> Stored items

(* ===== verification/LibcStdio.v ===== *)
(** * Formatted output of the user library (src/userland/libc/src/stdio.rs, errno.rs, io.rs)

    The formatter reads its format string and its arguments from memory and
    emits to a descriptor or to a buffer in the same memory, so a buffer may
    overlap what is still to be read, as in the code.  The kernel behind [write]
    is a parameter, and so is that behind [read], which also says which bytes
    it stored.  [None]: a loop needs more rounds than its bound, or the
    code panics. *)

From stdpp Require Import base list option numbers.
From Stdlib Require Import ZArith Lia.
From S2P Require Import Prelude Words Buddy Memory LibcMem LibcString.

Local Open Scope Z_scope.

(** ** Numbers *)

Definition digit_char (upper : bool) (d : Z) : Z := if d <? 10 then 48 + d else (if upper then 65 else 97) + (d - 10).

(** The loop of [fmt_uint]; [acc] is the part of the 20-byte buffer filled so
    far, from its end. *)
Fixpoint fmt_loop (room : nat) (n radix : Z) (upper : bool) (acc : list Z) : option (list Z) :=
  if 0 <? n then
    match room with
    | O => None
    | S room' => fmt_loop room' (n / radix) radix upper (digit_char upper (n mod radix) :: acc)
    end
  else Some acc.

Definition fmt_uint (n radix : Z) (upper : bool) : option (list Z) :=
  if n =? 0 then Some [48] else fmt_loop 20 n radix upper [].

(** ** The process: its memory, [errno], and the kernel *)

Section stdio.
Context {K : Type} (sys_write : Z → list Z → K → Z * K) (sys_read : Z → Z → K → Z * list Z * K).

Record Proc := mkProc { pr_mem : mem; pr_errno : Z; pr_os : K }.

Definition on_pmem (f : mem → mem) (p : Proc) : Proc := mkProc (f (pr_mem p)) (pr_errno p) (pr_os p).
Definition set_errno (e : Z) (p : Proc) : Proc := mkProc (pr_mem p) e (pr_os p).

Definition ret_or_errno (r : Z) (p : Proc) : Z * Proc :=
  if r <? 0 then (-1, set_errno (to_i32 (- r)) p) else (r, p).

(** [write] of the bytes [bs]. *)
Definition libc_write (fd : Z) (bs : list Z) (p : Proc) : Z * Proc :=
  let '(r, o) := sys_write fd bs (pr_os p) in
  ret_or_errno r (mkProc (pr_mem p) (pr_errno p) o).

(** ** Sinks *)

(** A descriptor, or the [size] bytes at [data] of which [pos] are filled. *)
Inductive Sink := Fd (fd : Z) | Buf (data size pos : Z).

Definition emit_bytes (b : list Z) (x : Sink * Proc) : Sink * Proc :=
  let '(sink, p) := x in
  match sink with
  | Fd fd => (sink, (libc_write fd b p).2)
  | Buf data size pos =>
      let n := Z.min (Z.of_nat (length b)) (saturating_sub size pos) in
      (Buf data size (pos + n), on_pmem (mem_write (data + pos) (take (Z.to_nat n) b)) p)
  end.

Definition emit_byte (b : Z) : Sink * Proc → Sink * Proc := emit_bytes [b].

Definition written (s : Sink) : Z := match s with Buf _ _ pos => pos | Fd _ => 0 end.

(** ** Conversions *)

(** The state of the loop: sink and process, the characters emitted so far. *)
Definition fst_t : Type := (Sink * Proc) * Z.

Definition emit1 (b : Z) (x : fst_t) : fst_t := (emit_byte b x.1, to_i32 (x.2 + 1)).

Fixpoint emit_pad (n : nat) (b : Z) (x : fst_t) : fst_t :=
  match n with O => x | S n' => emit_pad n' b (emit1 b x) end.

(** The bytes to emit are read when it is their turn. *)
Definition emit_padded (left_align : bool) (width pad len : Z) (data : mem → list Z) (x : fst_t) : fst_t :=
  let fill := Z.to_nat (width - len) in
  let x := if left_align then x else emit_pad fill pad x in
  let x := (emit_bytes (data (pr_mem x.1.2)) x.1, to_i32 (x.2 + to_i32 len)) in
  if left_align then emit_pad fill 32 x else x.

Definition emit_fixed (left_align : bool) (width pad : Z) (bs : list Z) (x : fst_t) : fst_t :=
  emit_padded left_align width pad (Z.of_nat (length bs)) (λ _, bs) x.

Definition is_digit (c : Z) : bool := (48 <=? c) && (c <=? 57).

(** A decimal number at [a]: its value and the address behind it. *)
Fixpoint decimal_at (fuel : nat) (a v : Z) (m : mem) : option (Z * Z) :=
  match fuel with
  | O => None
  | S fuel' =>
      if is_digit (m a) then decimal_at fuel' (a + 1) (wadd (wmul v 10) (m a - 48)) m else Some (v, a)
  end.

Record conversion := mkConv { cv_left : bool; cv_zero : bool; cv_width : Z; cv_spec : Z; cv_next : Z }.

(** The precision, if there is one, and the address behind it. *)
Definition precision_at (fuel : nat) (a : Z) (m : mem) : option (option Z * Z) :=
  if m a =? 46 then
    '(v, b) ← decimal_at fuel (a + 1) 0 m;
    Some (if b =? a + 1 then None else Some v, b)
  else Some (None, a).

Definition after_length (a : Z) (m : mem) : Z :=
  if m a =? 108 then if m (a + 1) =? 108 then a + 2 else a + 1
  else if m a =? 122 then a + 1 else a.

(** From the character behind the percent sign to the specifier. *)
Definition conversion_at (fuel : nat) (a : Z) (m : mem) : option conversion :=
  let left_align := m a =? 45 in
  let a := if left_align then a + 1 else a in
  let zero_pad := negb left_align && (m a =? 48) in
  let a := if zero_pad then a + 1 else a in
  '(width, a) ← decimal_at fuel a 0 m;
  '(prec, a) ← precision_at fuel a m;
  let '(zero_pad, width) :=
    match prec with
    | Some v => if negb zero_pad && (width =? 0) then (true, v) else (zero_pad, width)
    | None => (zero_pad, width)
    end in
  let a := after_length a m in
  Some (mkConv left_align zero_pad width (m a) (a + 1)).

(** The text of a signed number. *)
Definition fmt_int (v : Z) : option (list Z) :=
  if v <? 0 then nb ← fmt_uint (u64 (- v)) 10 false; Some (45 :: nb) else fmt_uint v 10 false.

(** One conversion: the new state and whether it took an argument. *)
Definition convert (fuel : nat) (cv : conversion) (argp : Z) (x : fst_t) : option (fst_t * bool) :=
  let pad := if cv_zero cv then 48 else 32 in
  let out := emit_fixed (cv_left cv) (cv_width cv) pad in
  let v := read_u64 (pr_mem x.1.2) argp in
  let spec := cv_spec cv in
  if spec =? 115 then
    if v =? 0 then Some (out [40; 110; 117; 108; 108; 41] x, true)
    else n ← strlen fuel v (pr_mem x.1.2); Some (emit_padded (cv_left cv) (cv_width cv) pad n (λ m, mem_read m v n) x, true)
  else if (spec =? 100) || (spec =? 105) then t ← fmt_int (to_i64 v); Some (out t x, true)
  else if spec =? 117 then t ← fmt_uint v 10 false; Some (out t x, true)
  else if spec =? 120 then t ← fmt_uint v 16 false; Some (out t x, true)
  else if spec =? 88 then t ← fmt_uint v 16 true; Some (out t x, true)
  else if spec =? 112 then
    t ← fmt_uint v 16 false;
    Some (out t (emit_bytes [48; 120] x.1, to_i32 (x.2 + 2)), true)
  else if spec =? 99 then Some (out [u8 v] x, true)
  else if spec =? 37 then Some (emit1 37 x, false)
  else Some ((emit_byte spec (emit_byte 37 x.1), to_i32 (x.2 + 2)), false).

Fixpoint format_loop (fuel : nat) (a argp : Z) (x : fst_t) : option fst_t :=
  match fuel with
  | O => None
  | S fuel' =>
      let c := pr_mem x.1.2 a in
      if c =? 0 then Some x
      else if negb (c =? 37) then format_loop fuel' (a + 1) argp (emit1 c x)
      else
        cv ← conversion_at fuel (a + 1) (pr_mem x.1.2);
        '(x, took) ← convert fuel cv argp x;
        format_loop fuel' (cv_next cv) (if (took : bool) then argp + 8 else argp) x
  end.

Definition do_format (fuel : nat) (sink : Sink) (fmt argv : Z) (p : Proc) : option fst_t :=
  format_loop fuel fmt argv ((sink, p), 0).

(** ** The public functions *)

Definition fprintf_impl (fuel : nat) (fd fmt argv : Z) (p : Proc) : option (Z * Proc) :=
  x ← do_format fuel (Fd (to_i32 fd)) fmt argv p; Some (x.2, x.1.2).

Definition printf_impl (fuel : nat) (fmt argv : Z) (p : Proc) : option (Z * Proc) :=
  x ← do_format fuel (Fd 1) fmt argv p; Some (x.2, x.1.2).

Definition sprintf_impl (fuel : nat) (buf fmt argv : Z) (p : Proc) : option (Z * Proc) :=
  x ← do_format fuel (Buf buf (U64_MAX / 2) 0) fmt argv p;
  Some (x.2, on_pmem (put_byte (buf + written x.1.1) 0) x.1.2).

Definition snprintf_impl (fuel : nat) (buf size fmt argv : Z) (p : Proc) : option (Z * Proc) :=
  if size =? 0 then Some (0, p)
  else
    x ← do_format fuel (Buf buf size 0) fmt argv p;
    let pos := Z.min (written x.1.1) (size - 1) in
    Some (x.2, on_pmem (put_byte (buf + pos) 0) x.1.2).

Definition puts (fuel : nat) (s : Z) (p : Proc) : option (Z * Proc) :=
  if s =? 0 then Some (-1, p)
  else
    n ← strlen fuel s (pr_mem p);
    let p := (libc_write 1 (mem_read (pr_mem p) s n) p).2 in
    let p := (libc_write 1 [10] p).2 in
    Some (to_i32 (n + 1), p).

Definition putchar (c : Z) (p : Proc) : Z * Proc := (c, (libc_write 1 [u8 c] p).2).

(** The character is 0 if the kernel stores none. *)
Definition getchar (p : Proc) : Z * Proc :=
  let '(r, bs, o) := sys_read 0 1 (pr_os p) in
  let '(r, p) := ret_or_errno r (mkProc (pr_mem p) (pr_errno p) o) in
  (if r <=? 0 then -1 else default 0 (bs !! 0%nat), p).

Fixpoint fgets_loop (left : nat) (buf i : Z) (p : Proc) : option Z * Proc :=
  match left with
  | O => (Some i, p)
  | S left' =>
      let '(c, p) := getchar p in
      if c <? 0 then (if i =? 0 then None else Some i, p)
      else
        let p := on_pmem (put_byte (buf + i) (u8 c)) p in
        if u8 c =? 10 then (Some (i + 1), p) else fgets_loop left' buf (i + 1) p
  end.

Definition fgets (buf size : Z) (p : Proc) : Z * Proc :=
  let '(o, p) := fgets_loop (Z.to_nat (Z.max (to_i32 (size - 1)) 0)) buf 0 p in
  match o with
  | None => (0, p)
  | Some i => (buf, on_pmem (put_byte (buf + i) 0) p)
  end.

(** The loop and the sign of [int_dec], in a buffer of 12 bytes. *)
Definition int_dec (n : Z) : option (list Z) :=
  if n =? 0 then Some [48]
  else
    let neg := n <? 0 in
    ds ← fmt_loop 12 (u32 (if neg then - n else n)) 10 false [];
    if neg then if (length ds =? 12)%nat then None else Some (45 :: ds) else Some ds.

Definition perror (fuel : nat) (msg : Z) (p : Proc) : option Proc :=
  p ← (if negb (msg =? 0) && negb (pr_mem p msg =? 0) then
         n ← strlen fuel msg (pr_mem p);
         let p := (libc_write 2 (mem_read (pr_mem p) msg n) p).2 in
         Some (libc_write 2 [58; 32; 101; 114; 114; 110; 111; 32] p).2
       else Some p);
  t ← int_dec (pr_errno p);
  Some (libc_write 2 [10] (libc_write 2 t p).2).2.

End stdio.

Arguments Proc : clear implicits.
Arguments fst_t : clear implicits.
---
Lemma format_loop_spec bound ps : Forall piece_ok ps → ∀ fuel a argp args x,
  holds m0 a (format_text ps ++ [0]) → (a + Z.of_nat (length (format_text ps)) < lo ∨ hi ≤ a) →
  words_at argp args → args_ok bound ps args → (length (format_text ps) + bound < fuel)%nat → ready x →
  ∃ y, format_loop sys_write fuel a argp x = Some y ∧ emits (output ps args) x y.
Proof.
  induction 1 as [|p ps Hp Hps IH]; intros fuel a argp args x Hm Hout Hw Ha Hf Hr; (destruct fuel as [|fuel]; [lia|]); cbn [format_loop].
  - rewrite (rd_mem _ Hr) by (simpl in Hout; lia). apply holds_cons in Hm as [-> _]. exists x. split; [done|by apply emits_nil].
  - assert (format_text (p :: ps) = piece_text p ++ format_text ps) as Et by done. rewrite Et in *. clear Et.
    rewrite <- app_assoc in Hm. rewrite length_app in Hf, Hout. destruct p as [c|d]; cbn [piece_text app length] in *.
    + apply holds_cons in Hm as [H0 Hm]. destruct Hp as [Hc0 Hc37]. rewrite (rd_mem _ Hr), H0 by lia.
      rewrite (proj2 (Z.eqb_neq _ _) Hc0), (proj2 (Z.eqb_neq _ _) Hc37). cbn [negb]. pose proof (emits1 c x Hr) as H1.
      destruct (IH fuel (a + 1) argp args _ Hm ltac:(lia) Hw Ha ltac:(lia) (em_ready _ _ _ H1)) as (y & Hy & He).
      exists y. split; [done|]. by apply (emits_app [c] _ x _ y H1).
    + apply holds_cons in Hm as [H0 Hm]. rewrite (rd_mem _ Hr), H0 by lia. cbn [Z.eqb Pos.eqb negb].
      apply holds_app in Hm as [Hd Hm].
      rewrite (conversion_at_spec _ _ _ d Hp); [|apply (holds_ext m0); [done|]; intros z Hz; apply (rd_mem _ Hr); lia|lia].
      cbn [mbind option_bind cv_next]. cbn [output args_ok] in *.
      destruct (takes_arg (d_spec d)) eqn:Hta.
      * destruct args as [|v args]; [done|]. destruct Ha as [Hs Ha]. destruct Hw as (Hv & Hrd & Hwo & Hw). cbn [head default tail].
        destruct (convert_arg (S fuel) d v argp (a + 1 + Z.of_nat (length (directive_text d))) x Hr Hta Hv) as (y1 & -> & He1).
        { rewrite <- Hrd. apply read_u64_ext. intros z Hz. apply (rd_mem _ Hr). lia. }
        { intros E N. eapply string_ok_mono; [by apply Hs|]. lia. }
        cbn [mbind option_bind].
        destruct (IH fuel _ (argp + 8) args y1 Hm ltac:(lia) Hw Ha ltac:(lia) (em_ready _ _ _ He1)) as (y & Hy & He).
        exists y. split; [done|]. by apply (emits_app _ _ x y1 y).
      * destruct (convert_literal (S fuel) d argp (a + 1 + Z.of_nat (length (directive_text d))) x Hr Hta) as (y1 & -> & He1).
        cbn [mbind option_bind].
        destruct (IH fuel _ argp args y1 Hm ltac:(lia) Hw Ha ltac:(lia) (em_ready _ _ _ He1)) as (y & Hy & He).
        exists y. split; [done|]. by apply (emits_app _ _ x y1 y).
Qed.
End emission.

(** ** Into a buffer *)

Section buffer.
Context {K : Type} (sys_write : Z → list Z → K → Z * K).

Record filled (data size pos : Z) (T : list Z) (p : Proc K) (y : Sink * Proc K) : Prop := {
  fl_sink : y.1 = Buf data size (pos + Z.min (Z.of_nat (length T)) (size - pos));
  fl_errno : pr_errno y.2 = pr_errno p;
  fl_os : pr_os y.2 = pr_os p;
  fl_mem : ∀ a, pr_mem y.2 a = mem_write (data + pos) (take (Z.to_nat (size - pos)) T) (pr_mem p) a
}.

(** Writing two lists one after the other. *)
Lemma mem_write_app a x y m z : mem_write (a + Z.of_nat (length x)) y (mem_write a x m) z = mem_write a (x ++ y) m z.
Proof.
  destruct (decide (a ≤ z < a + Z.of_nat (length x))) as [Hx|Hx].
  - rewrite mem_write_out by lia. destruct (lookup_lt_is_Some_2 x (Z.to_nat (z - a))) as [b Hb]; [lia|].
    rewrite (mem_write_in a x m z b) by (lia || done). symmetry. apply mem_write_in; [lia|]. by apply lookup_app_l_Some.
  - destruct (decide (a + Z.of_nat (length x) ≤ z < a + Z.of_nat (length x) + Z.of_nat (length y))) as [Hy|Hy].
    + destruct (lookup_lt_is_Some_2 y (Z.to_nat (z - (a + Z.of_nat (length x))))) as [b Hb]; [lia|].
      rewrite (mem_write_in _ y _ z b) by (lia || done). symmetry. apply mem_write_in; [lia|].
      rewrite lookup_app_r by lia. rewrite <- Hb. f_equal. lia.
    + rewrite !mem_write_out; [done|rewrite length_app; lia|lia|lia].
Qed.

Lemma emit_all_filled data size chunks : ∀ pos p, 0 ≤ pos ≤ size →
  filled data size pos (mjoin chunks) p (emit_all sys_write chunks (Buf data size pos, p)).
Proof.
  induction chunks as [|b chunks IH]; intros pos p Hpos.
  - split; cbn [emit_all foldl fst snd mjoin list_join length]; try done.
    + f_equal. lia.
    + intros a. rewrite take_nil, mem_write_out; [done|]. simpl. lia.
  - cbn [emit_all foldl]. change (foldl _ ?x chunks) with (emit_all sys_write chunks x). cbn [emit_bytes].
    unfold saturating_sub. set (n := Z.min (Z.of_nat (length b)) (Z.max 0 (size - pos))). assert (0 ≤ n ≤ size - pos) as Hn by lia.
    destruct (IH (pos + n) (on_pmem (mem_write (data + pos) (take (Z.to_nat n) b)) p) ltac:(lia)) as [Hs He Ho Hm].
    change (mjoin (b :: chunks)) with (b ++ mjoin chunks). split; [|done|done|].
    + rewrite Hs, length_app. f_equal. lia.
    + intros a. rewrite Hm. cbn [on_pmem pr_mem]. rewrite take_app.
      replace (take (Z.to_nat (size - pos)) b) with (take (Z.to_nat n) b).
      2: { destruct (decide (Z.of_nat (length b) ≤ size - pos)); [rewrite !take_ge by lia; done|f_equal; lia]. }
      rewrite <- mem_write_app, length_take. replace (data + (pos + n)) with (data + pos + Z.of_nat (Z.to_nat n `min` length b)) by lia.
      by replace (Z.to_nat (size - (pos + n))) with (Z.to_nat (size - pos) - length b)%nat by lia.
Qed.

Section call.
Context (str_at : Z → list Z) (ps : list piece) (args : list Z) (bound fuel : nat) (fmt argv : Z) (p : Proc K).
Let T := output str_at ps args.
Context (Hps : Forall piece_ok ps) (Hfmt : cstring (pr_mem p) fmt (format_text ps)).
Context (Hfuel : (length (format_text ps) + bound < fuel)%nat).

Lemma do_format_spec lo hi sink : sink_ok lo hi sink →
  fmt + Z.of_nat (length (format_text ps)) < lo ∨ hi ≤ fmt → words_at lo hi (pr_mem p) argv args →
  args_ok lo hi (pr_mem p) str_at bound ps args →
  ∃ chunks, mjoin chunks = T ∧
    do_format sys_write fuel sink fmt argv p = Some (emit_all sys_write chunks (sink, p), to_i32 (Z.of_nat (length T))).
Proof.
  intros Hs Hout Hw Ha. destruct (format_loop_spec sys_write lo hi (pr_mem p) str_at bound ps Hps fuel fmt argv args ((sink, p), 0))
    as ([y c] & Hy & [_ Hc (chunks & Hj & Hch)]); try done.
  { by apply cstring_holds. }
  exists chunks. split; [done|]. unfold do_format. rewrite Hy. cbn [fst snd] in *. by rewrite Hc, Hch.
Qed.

> WHAT YOU WILL DO
From the data above, return every line from the line that has "let c := pr_mem x.1.2 a in" up to and including the line that has "Fixpoint fgets_loop (left", exactly.

> ANSWER SPACE
      let c := pr_mem x.1.2 a in
      if c =? 0 then Some x
      else if negb (c =? 37) then format_loop fuel' (a + 1) argp (emit1 c x)
      else
        cv ← conversion_at fuel (a + 1) (pr_mem x.1.2);
        '(x, took) ← convert fuel cv argp x;
        format_loop fuel' (cv_next cv) (if (took : bool) then argp + 8 else argp) x
  end.

Definition do_format (fuel : nat) (sink : Sink) (fmt argv : Z) (p : Proc) : option fst_t :=
  format_loop fuel fmt argv ((sink, p), 0).

(** ** The public functions *)

Definition fprintf_impl (fuel : nat) (fd fmt argv : Z) (p : Proc) : option (Z * Proc) :=
  x ← do_format fuel (Fd (to_i32 fd)) fmt argv p; Some (x.2, x.1.2).

Definition printf_impl (fuel : nat) (fmt argv : Z) (p : Proc) : option (Z * Proc) :=
  x ← do_format fuel (Fd 1) fmt argv p; Some (x.2, x.1.2).

Definition sprintf_impl (fuel : nat) (buf fmt argv : Z) (p : Proc) : option (Z * Proc) :=
  x ← do_format fuel (Buf buf (U64_MAX / 2) 0) fmt argv p;
  Some (x.2, on_pmem (put_byte (buf + written x.1.1) 0) x.1.2).

Definition snprintf_impl (fuel : nat) (buf size fmt argv : Z) (p : Proc) : option (Z * Proc) :=
  if size =? 0 then Some (0, p)
  else
    x ← do_format fuel (Buf buf size 0) fmt argv p;
    let pos := Z.min (written x.1.1) (size - 1) in
    Some (x.2, on_pmem (put_byte (buf + pos) 0) x.1.2).

Definition puts (fuel : nat) (s : Z) (p : Proc) : option (Z * Proc) :=
  if s =? 0 then Some (-1, p)
  else
    n ← strlen fuel s (pr_mem p);
    let p := (libc_write 1 (mem_read (pr_mem p) s n) p).2 in
    let p := (libc_write 1 [10] p).2 in
    Some (to_i32 (n + 1), p).

Definition putchar (c : Z) (p : Proc) : Z * Proc := (c, (libc_write 1 [u8 c] p).2).

(** The character is 0 if the kernel stores none. *)
Definition getchar (p : Proc) : Z * Proc :=
  let '(r, bs, o) := sys_read 0 1 (pr_os p) in
  let '(r, p) := ret_or_errno r (mkProc (pr_mem p) (pr_errno p) o) in
  (if r <=? 0 then -1 else default 0 (bs !! 0%nat), p).

Fixpoint fgets_loop (left : nat) (buf i : Z) (p : Proc) : option Z * Proc :=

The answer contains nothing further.